Read closely as cultural artifacts, cookbooks are rewarding, surprising and illuminating. Indeed, cookbooks are historic documents and supply information about the available ingredients, food fashions and household technology of the time. They reveal much about the societies that produce them. 

Authors often provide additional tips on how to better one’s life, such as how to shop, manage time effectively, entertain guests, travel or protect the environment. Thus, cookbooks offer recipes for living, providing glimpses of what life was like for our predecessors.

To understand cookbooks as written records, let’s trace the history of American cookbooks. The tradition of American cooking began with the Colonial times, when recipes were passed down orally and recorded in handwritten collections of “receipts,” meaning “received rules of cookery.”

Often, the recipes were obscure or missing information, assuming a breadth of culinary knowledge of the reader was gained from hands-on experience in the kitchen. Equipment was rustic, with people cooking on a hearth with earthenware pots.

When the iron range came into use in the 1850s, previous cookbooks became obsolete because their methods did not work with the new technology. Additional advances such as the oven, smokehouse, air drying, solar cooking and ice house, expanded the repertoire of recipes. Copper and cast iron pots and pans allowed for much higher temperature of cooking than earthenware or ceramics.

The few printed cookbooks in America were European imports from the immigrant settlers in the mid-1700s. It was not until 1796 that a cookbook by an American author, “American Cookery” by Amelia Simmons, was published. 

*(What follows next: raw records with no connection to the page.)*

(** Relinking a list in the order it already has changes nothing. *)
Lemma relink_rails_same (h : heap) (l : list ptr) (num_rails i : nat)
  (p : option ptr) (sorted : list (option ptr)) :
  is_list h p l ->
  (i + length l = num_rails)%nat ->
  (forall k q, l !! k = Some q -> sorted !! (i + k)%nat = Some (Some q)) ->
  relink_rails sorted num_rails (length l) i p h = Some h.
Proof.
  revert i p. induction l as [|q l IH]; intros i p Hl Hn Hs; [done |].
  destruct Hl as (-> & info & Hq & Hl). simpl.
  pose proof (Hs O q eq_refl) as H0. rewrite Nat.add_0_r in H0.
  rewrite H0, Hq.
  assert (Hnxt : (if (i =? num_rails - 1)%nat then None
                  else default None (sorted !! S i)) = next info).
  { destruct l as [|q' l].
    - simpl in *. rewrite Hl.
      assert (i = num_rails - 1)%nat as -> by lia. by rewrite Nat.eqb_refl.
    - destruct Hl as (-> & _). simpl in Hn.
      destruct (Nat.eqb_spec i (num_rails - 1)); [lia |].
      pose proof (Hs 1%nat q' eq_refl) as H1.
      replace (i + 1)%nat with (S i) in H1 by lia. by rewrite H1. }
  rewrite Hnxt, set_next_id, insert_id by done.
  apply IH; [done | simpl in Hn; lia |].
  intros k q' Hk. specialize (Hs (S k) q' Hk).
  by replace (S i + k)%nat with (i + S k)%nat by lia.
Qed.

(** C1, as the code has it: with [num_rails = 4] on a list of four rails
    whose VF indices are 0, 0, 1, 1 in discovery order, the two rails of
    index 0 take the positions 0 and 1 and the two rails of index 1 the
    positions 2 and 3, each pair in discovery order; the sorted order is
    the order the list has, and the call leaves the list and its nodes
    as they are. *)
Theorem platform_sort_rails_0011 (files : filesystem) (h : heap)
  (p0 p1 p2 p3 : ptr) (n0 n1 n2 n3 : fi_info) :
  h !! p0 = Some n0 -> next n0 = Some p1 ->
  h !! p1 = Some n1 -> next n1 = Some p2 ->
  h !! p2 = Some n2 -> next n2 = Some p3 ->
  h !! p3 = Some n3 -> next n3 = None ->
  get_rail_vf_idx files n0 = 0 -> get_rail_vf_idx files n1 = 0 ->
  get_rail_vf_idx files n2 = 1 -> get_rail_vf_idx files n3 = 1 ->
  sort_rails_stage files (Some p0) 4 h
  = Sorted [Some p0; Some p1; Some p2; Some p3]
  /\ platform_sort_rails files (Some p0) 4 h = Some (Some p0, h)
  /\ is_list h (Some p0) [p0; p1; p2; p3].
Proof.
  intros H0 N0 H1 N1 H2 N2 H3 N3 V0 V1 V2 V3.
  assert (Hlist : is_list h (Some p0) [p0; p1; p2; p3]).
  { simpl. split; [done |]. exists n0. split; [done |]. rewrite N0.
    split; [done |]. exists n1. split; [done |]. rewrite N1.
    split; [done |]. exists n2. split; [done |]. rewrite N2.
    split; [done |]. exists n3. by split. }
  assert (Hstage : sort_rails_stage files (Some p0) 4 h
                   = Sorted [Some p0; Some p1; Some p2; Some p3]).
  { unfold sort_rails_stage.
    change (Z.to_nat 4) with 4%nat. cbn [assign_rails replicate].
    rewrite H0, V0. cbn. rewrite N0, H1, V1. cbn.
    rewrite N1, H2, V2. cbn. rewrite N2, H3, V3. cbn. done. }
  split; [done |]. split; [| done].
  unfold platform_sort_rails. rewrite Hstage. cbn [Z.leb Z.compare].
  change (Z.to_nat 4) with (length [p0; p1; p2; p3]).
  rewrite (relink_rails_same h [p0; p1; p2; p3] _ 0 (Some p0)); try done.
  intros [|[|[|[|k]]]] q Hk; simpl in *; try congruence.
  by rewrite lookup_nil in Hk.
Qed.

Lemma platform_sort_rails_0011_witness :
  platform_sort_rails
    (four_guids "0000:0000:0000:0000" "0000:0000:0000:0000"
                "0000:0000:0000:0001" "0000:0000:0000:0001")
    (Some 1%positive) 4 four_rails
  = Some (Some 1%positive, four_rails).
Proof.
  refine (proj1 (proj2
    (platform_sort_rails_0011
       (four_guids "0000:0000:0000:0000" "0000:0000:0000:0000"
                   "0000:0000:0000:0001" "0000:0000:0000:0001")
       four_rails 1%positive 2%positive 3%positive 4%positive
       (rail "rdmap0" (Some 2%positive)) (rail "rdmap1" (Some 3%positive))
       (rail "rdmap2" (Some 4%positive)) (rail "rdmap3" None)
       _ _ _ _ _ _ _ _ _ _ _ _))); vm_compute; reflexivity.
Defined.

(** C1 as stated fails: with the VF indices 0, 0, 1, 1 in discovery
    order the rails of index 0 are at the positions 0 and 1 of the
    result, not 0 and 2, and position 2 holds a rail of index 1: the
    rails are grouped by index, not interleaved. *)
Lemma platform_sort_rails_not_interleaved :
  sorted_four (four_guids "0000:0000:0000:0000" "0000:0000:0000:0000"
                          "0000:0000:0000:0001" "0000:0000:0000:0001")
  = Some ([1; 2; 3; 4]%positive, [0; 0; 1; 1])
  /\ sorted_four (four_guids "0000:0000:0000:0000" "0000:0000:0000:0000"
                             "0000:0000:0000:0001" "0000:0000:0000:0001")
     <> Some ([1; 3; 2; 4]%positive, [0; 1; 0; 1]).
Proof. split; [by vm_compute | by vm_compute]. Qed.

(** Whatever the discovery order of two rails of index 0 and two of index
    1, the result has the rails of index 0 first and those of index 1
    after them, each pair in discovery order. *)
Lemma platform_sort_rails_groups :
  let g0 := "0000:0000:0000:0000" in
  let g1 := "0000:0000:0000:0001" in
  sorted_four (four_guids g0 g0 g1 g1) = Some ([1; 2; 3; 4]%positive, [0; 0; 1; 1])
  /\ sorted_four (four_guids g0 g1 g0 g1) = Some ([1; 3; 2; 4]%positive, [0; 0; 1; 1])
  /\ sorted_four (four_guids g0 g1 g1 g0) = Some ([1; 4; 2; 3]%positive, [0; 0; 1; 1])
  /\ sorted_four (four_guids g1 g0 g0 g1) = Some ([2; 3; 1; 4]%positive, [0; 0; 1; 1])
  /\ sorted_four (four_guids g1 g0 g1 g0) = Some ([2; 4; 1; 3]%positive, [0; 0; 1; 1])
  /\ sorted_four (four_guids g1 g1 g0 g0) = Some ([3; 4; 1; 2]%positive, [0; 0; 1; 1]).
Proof. vm_compute. repeat split. Qed.

(** Beyond C4: three rails of index 1 among four make the first
    loop read [sorted_info_array[4]], past the end of the array. *)
Lemma platform_sort_rails_past_the_end :
  let g0 := "0000:0000:0000:0000" in
  let g1 := "0000:0000:0000:0001" in
  sort_rails_stage (four_guids g1 g1 g1 g0) (Some 1%positive) 4 four_rails
  = SortFault.
Proof. by vm_compute. Qed.

(** * Further properties of the code *)

(** ** The platform type *)

Lemma read_first_line_exhausted (data : string) :
  (read_first_line data).2 = negb (has_char newline data).
Proof.
  induction data as [|c data IH]; cbn [has_char read_first_line]; [done |].
  destruct (Ascii.eqb c newline); [done |].
  destruct (read_first_line data) as [buf eof]. simpl in *. by rewrite IH.
Qed.

(** The loop with its buffer stores what the loop stores, unless a
    [realloc] fails on the way. *)
Lemma read_first_line_alloc_eq (a : allocator) (data : string) (len : nat) :
  read_first_line_alloc a len data
  = if forallb (grow_buffer a) (seq (S len) (stored_chars data))
    then Some (read_first_line data) else None.
Proof.
  revert len. unfold stored_chars.
  induction data as [|ch rest IH]; intros len;
    cbn [read_first_line_alloc read_first_line].
  - cbn [fst String.length seq forallb]. by rewrite andb_true_r.
  - destruct (Ascii.eqb ch newline); [done |].
    rewrite IH. destruct (read_first_line rest) as [buf eof].
    cbn [fst String.length seq forallb].
    destruct (grow_buffer a (S len)); [| done].
    by destruct (forallb _ _).
Qed.

Lemma forallb_false {A} (f : A -> bool) (l : list A) :
  forallb f l = false <-> exists x, In x l /\ f x = false.
Proof.
  induction l as [|y l IH]; cbn [forallb In].
  - split; [done | by intros (x & [] & _)].
  - destruct (f y) eqn:Hy; cbn [andb].
    + rewrite IH. split; intros (x & Hx & Hf); exists x.
      * split; [by right | done].
      * destruct Hx as [-> | Hx]; [congruence | done].
    + split; [intros _; exists y; split; [by left | done] | done].
Qed.

(** The loop runs into a null buffer exactly when a [realloc] fails. *)
Lemma read_first_line_alloc_cases (a : allocator) (data : string) :
  (realloc_failure a data /\ read_first_line_alloc a 0 data = None)
  \/ (~ realloc_failure a data
      /\ read_first_line_alloc a 0 data = Some (read_first_line data)).
Proof.
  rewrite read_first_line_alloc_eq.
  destruct (forallb (grow_buffer a) (seq 1 (stored_chars data))) eqn:Hall.
  - right. split; [| done]. intros (len & Hlen & Hfail).
    rewrite forallb_forall in Hall.
    specialize (Hall len). unfold grow_buffer in Hall.
    destruct (Nat.leb_spec platform_type_len len) as [_ | ?]; [| lia].
    rewrite Hfail in Hall. enough (false = true) by done.
    apply Hall, in_seq. unfold platform_type_len in Hlen. lia.
  - left. split; [| done]. apply forallb_false in Hall as (len & Hin & Hg).
    apply in_seq in Hin. unfold grow_buffer in Hg.
    destruct (Nat.leb_spec platform_type_len len) as [Hge | ?]; [| done].
    exists len. split; [lia | done].
Qed.

(** Once [init] is set, a call answers from the cache, whatever the
    allocator and the file system. *)
Lemma get_platform_type_alloc_cached (a : allocator) (w : world)
  (g : globals) :
  gpt_init g = true ->
  get_platform_type_alloc a w g = (Next (gpt_platform_type g), g).
Proof. intros H. unfold get_platform_type_alloc. munfold. by rewrite H. Qed.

Cookbooks provide insight to the foods available in the list of ingredients, including pineapple and coconut appearing in recipes by the end of the 1850s. One learns also about how food was obtained. For instance, in the 1850s, urban cookbooks featured a wider variety of ingredients bought from the street markets and vendors, measuring food quantities by price — “a punnet of strawberries” — rather than by amount. 

Rural cookbooks depended on the kitchen garden and self-procured goods and discussed what to plant, fish and hunt. So, to draw a broader implication, the repertoire of ingredients displays the economic and geographic patterns of the region.

Nowadays, the old apprenticeship system is replaced with cooking channels like the Food Network, video clips from YouTube, or recipes from cookbooks and magazines (print and digital). Cooking tools today are sophisticated and affordable, enabling the reader to cook from a vast repertoire of recipes. 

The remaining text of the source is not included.